Collected data |
*** Begin section ***

Lemma machine_snoozed_then_disabled_reachable :
  reachable machine_snoozed_then_disabled.
Proof.
  exists [base_layer 0], (quiet_env 5 23 19), snoozed_then_disabled.
  vm_compute. reflexivity.
Qed.

(** C1, as stated, fails: with a snooze pending the alarm check is skipped as
    a whole, so a tick whose clock update is due and whose minute differs
    from the alarm's does not reset [alarm_armed] to [alarm_enabled].  The
    machine is the one reached by snoozing the alarm and then switching it
    off on the settings screen. *)
Lemma clock_tick_rearm_skipped_while_snoozed :
  ~ (forall env now m,
       reachable m ->
       current_state (globals m) = Some Time_State ->
       not_or_elapsed_gt (update_time (globals m)) now 30 = true ->
       minute_matches env (globals m) = false ->
       alarm_armed (globals (final (Time_State_tick time_object env now m))) =
       alarm_enabled (globals m)).
Proof.
  intros H.
  specialize (H (quiet_env 50 23 21) 50%Q machine_snoozed_then_disabled
                machine_snoozed_then_disabled_reachable).
  vm_compute in H.
  specialize (H eq_refl eq_refl eq_refl). discriminate H.
Qed.

(** C10.  A tick of the time screen on which the snooze button reads active
    (the pulled-up line is low) clears [snooze_time] and [alarm_armed] in its
    first block whether or not a snooze was pending; the tick then returns
    without changing state, [snooze_time] stays cleared, and [alarm_armed] is
    true afterwards only if the clock update was due, the minute differs from
    the alarm's and the alarm is enabled: in the matching minute the alarm
    cannot fire. *)
Theorem clock_tick_button_held self env now m :
  snooze_button_value env = false ->
  let m1 := final (cancel_snooze self env m) in
  let m' := final (Time_State_tick self env now m) in
  (snooze_time (globals m1) = None /\ alarm_armed (globals m1) = false) /\
  Time_State_tick self env now m = Normal tt m' /\
  snooze_time (globals m') = None /\
  current_state (globals m') = current_state (globals m) /\
  alarm_armed (globals m') =
    not_or_elapsed_gt (update_time (globals m)) now 30
    && negb (minute_matches env (globals m))
    && alarm_enabled (globals m).
Proof.
  intros Hbutton m1 m'.
  pose proof (cancel_snooze_snooze_time self env m) as Hs.
  pose proof (cancel_snooze_armed self env m) as Ha.
  rewrite Hbutton in Hs, Ha. cbn in Ha. fold m1 in Hs, Ha.
  split; [split; assumption | ].
  split; [apply Time_State_tick_returns | ].
  pose proof (Time_State_tick_globals self env now m) as H.
  cbv zeta in H. fold m1 m' in H.
  destruct (cancel_snooze_kept self env m) as (Hen & Hh & Hmi & Hut & _ & Hcs).
  fold m1 in Hen, Hh, Hmi, Hut, Hcs.
  rewrite Hs, Ha, Hut, Hen, Hcs, (minute_matches_ext env _ _ Hh Hmi) in H.
  cbn [and_elapsed_ge truthy] in H.
  destruct (not_or_elapsed_gt (update_time (globals m)) now 30).
  - destruct (minute_matches env (globals m));
      use_alarm_vars H; repeat split; cbn; congruence.
  - unfold alarm_vars in H. rewrite Hs, Ha, Hcs in H.
    use_alarm_vars H. repeat split; cbn; congruence.
Qed.

Lemma clock_tick_button_held_witness :
  let env := press_snooze (quiet_env 10 23 20) in
  let m' := final (Time_State_tick time_object env 10 machine_started) in
  current_state (globals m') = Some Time_State /\
  alarm_armed (globals m') = false.
Proof.
  intros env m'.
  destruct (clock_tick_button_held time_object env 10 machine_started)
    as (_ & _ & _ & Hcs & Ha).
  - reflexivity.
  - split; [exact Hcs | exact Ha].
Defined.

(** ** The other handlers, case by case *)

Lemma Mugsy_State_tick_eq env now m :
  Mugsy_State_tick env now m = change_to_state env Time_State m.
Proof. reflexivity. Qed.

Lemma Alarm_State_tick_eq env now m :
  Alarm_State_tick env now m =
  if snooze_button_value env then
    if and_elapsed_gt (sound_alarm_time m) now alarm_interval
    then Normal tt (add_event (ev_play_file alarm_file)
                      (set_sound_alarm_time (Some now) m))
    else Normal tt m
  else change_to_state env Time_State
         (with_globals (set_snooze_time (Some now)) m).
Proof.
  unfold Alarm_State_tick.
  destruct (snooze_button_value env); cbn [negb]; [ | reflexivity].
  cbn [bind read]. destruct (and_elapsed_gt _ _ _); reflexivity.
Qed.

Lemma touch_buttons_eq env p m :
  touch_buttons env p Time_State_buttons m =
  if touch_in_button p (mkButton 320 50 240 120)
  then change_to_state env Setting_State m
  else if touch_in_button p (mkButton 320 155 240 220)
  then change_to_state env Mugsy_State m
  else Normal tt m.
Proof.
  unfold Time_State_buttons. cbn [touch_buttons].
  repeat destruct (touch_in_button _ _); reflexivity.
Qed.

Lemma touch_buttons_returns env p m :
  touch_buttons env p Time_State_buttons m =
  Normal tt (final (touch_buttons env p Time_State_buttons m)).
Proof.
  rewrite touch_buttons_eq.
  repeat destruct (touch_in_button _ _);
    try apply change_to_state_returns; reflexivity.
Qed.

Lemma Time_State_touch_eq env t was m :
  Time_State_touch env t was m =
  match t with
  | Some p =>
      if was then Normal true m
      else Normal true (final (touch_buttons env p Time_State_buttons m))
  | None => Normal false m
  end.
Proof.
  unfold Time_State_touch. destruct t as [p|]; [ | reflexivity].
  destruct was; cbn [negb]; [reflexivity | ].
  rewrite (bind_normal _ _ _ _ _ (touch_buttons_returns env p m)).
  reflexivity.
Qed.

Lemma Alarm_State_touch_eq env t was m :
  Alarm_State_touch env t was m =
  match t with
  | Some _ =>
      if was then Normal true m
      else Normal true
             (final (change_to_state env Time_State
                       (with_globals (set_snooze_time None) m)))
  | None => Normal false m
  end.
Proof.
  unfold Alarm_State_touch. destruct t as [p|]; [ | reflexivity].
  destruct was; cbn [negb]; [reflexivity | ].
  cbn [bind assign update].
  rewrite (change_to_state_returns env Time_State
             (with_globals (set_snooze_time None) m)).
  reflexivity.
Qed.

(** The drag zones only ever write [alarm_hour] and [alarm_minute]. *)
Lemma drag_adjust_returns p q m :
  drag_adjust p q m = Normal tt (final (drag_adjust p q m)).
Proof. unfold drag_adjust. split_machine m. crunch; reflexivity. Qed.

Lemma drag_adjust_globals p q m :
  let g := globals m in
  let moved (v modulus : Z) :=
    if touch_y p <? touch_y q then (v + 1) mod modulus
    else if touch_y p >? touch_y q then (v - 1) mod modulus
    else v in
  alarm_vars (globals (final (drag_adjust p q m))) =
  (alarm_enabled g, alarm_armed g,
   (if touch_in_button p button_hours then moved (alarm_hour g) 24
    else alarm_hour g),
   (if touch_in_button p button_hours then alarm_minute g
    else if touch_in_button p button_minutes then moved (alarm_minute g) 60
    else alarm_minute g),
   snooze_time g, update_time g, touched g, current_state g).
Proof.
  unfold drag_adjust, alarm_vars. split_machine m. crunch; reflexivity.
Qed.

Lemma drag_adjust_objects p q m :
  object_vars (final (drag_adjust p q m)) = object_vars m.
Proof.
  unfold drag_adjust, object_vars. split_machine m. crunch; reflexivity.
Qed.

Lemma drag_adjust_transitions p q m :
  transitions (final (drag_adjust p q m)) = transitions m.
Proof.
  unfold drag_adjust, transitions, count. split_machine m. crunch; reflexivity.
Qed.

Lemma Setting_State_touch_eq env t was m :
  Setting_State_touch env t was m =
  match t with
  | Some p =>
      let g := globals m in
      Normal true
        (add_event ev_display_refresh
           (if touch_in_button p button_on then
              add_event (ev_set_text Setting_State 0
                           (clock_text (alarm_hour g) (alarm_minute g)))
                (with_globals (set_alarm_enabled true) m)
            else if touch_in_button p button_return then
              final (change_to_state env Time_State m)
            else if touch_in_button p button_off then
              add_event (ev_set_text Setting_State 0 blank_text)
                (with_globals (set_alarm_enabled false) m)
            else if alarm_enabled g then
              match previous_touch m with
              | None => set_previous_touch (Some p) m
              | Some q => final (drag_adjust p q m)
              end
            else m))
  | None => Normal false (set_previous_touch None m)
  end.
Proof.
  unfold Setting_State_touch. destruct t as [p|]; [ | reflexivity].
  cbv zeta.
  destruct (touch_in_button p button_on); [reflexivity | ].
  destruct (touch_in_button p button_return).
  { rewrite (bind_normal _ _ _ _ _ (change_to_state_returns env Time_State m)).
    reflexivity. }
  destruct (touch_in_button p button_off); [reflexivity | ].
  cbn [bind global read].
  destruct (alarm_enabled (globals m)); [ | reflexivity].
  cbn [bind read].
  destruct (previous_touch m) as [q|]; [ | reflexivity].
  rewrite (drag_adjust_returns p q m). reflexivity.
Qed.

(** ** Dragging on the settings screen *)

(** C9, as amended.  On the settings screen, with the alarm enabled, take a
    touch sample [p] that is on none of the three buttons (on, return, off).
    With a retained sample [q]: in the hour zone the hour goes up by one
    modulo 24 when [p] is above [q] (smaller y), down by one modulo 24 when
    below, and is kept when level, the minute being kept; outside the hour
    zone and inside the minute zone the same holds of the minute modulo 60,
    the hour being kept.  The two zones share the edge x = 120, which counts
    as hour zone.  With no retained sample both fields are kept and [p] is
    retained. *)
Theorem settings_drag_adjusts env p q was m :
  alarm_enabled (globals m) = true ->
  touch_in_button p button_on = false ->
  touch_in_button p button_return = false ->
  touch_in_button p button_off = false ->
  let moved (v modulus : Z) :=
    if touch_y p <? touch_y q then (v + 1) mod modulus
    else if touch_y p >? touch_y q then (v - 1) mod modulus
    else v in
  let g := globals m in
  let m' := final (Setting_State_touch env (Some p) was m) in
  Setting_State_touch env (Some p) was m = Normal true m' /\
  (previous_touch m = Some q ->
   alarm_hour (globals m') =
     (if touch_in_button p button_hours then moved (alarm_hour g) 24
      else alarm_hour g) /\
   alarm_minute (globals m') =
     (if touch_in_button p button_hours then alarm_minute g
      else if touch_in_button p button_minutes then moved (alarm_minute g) 60
      else alarm_minute g)) /\
  (previous_touch m = None ->
   alarm_hour (globals m') = alarm_hour g /\
   alarm_minute (globals m') = alarm_minute g /\
   previous_touch m' = Some p).
Proof.
  intros Hen Hon Hret Hoff moved g m'. subst m'.
  rewrite Setting_State_touch_eq. cbv zeta.
  rewrite Hon, Hret, Hoff, Hen. cbn [final].
  split; [reflexivity | split].
  - intros ->. pose proof (drag_adjust_globals p q m) as H. cbv zeta in H.
    use_alarm_vars H. cbn [globals add_event]. split; assumption.
  - intros ->. repeat split.
Qed.

Lemma settings_drag_adjusts_witness :
  alarm_minute
    (globals (final (Setting_State_touch (quiet_env 13 12 0)
                       (Some (60, 90, 1)) true
                       (with_globals (set_alarm_minute 59)
                          machine_drag_started))))
  = 0.
Proof.
  destruct (settings_drag_adjusts (quiet_env 13 12 0) (60, 90, 1) (60, 110, 1)
              true (with_globals (set_alarm_minute 59) machine_drag_started))
    as (_ & H & _);
    [reflexivity | reflexivity | reflexivity | reflexivity | ].
  destruct (H eq_refl) as [_ Hmin]. exact Hmin.
Defined.

Lemma machine_drag_started_reachable : reachable machine_drag_started.
Proof.
  exists [base_layer 0], (quiet_env 5 23 19), drag_started.
  vm_compute. reflexivity.
Qed.

(** C9, as stated, fails on the edge the two zones share.  The sample
    (120, 100) lies in the minute zone, above the retained sample (60, 110),
    but the hour zone is tested first and contains it too: the hour moves
    from 23 to 0 and the minute stays at 20. *)
Lemma settings_drag_shared_edge :
  ~ (forall env p q was m,
       reachable m ->
       current_state (globals m) = Some Setting_State ->
       alarm_enabled (globals m) = true ->
       previous_touch m = Some q ->
       touch_in_button p button_minutes = true ->
       touch_y p < touch_y q ->
       alarm_minute
         (globals (final (Setting_State_touch env (Some p) was m))) =
       (alarm_minute (globals m) + 1) mod 60).
Proof.
  intros H.
  specialize (H (quiet_env 13 12 0) (120, 100, 1) (60, 110, 1) true
                machine_drag_started machine_drag_started_reachable).
  vm_compute in H.
  specialize (H eq_refl eq_refl eq_refl eq_refl eq_refl). discriminate H.
Qed.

*** End section ***

YOUR TASK | A single number is required: how many lines in these records contain "self".

WRITTEN ANSWER | 8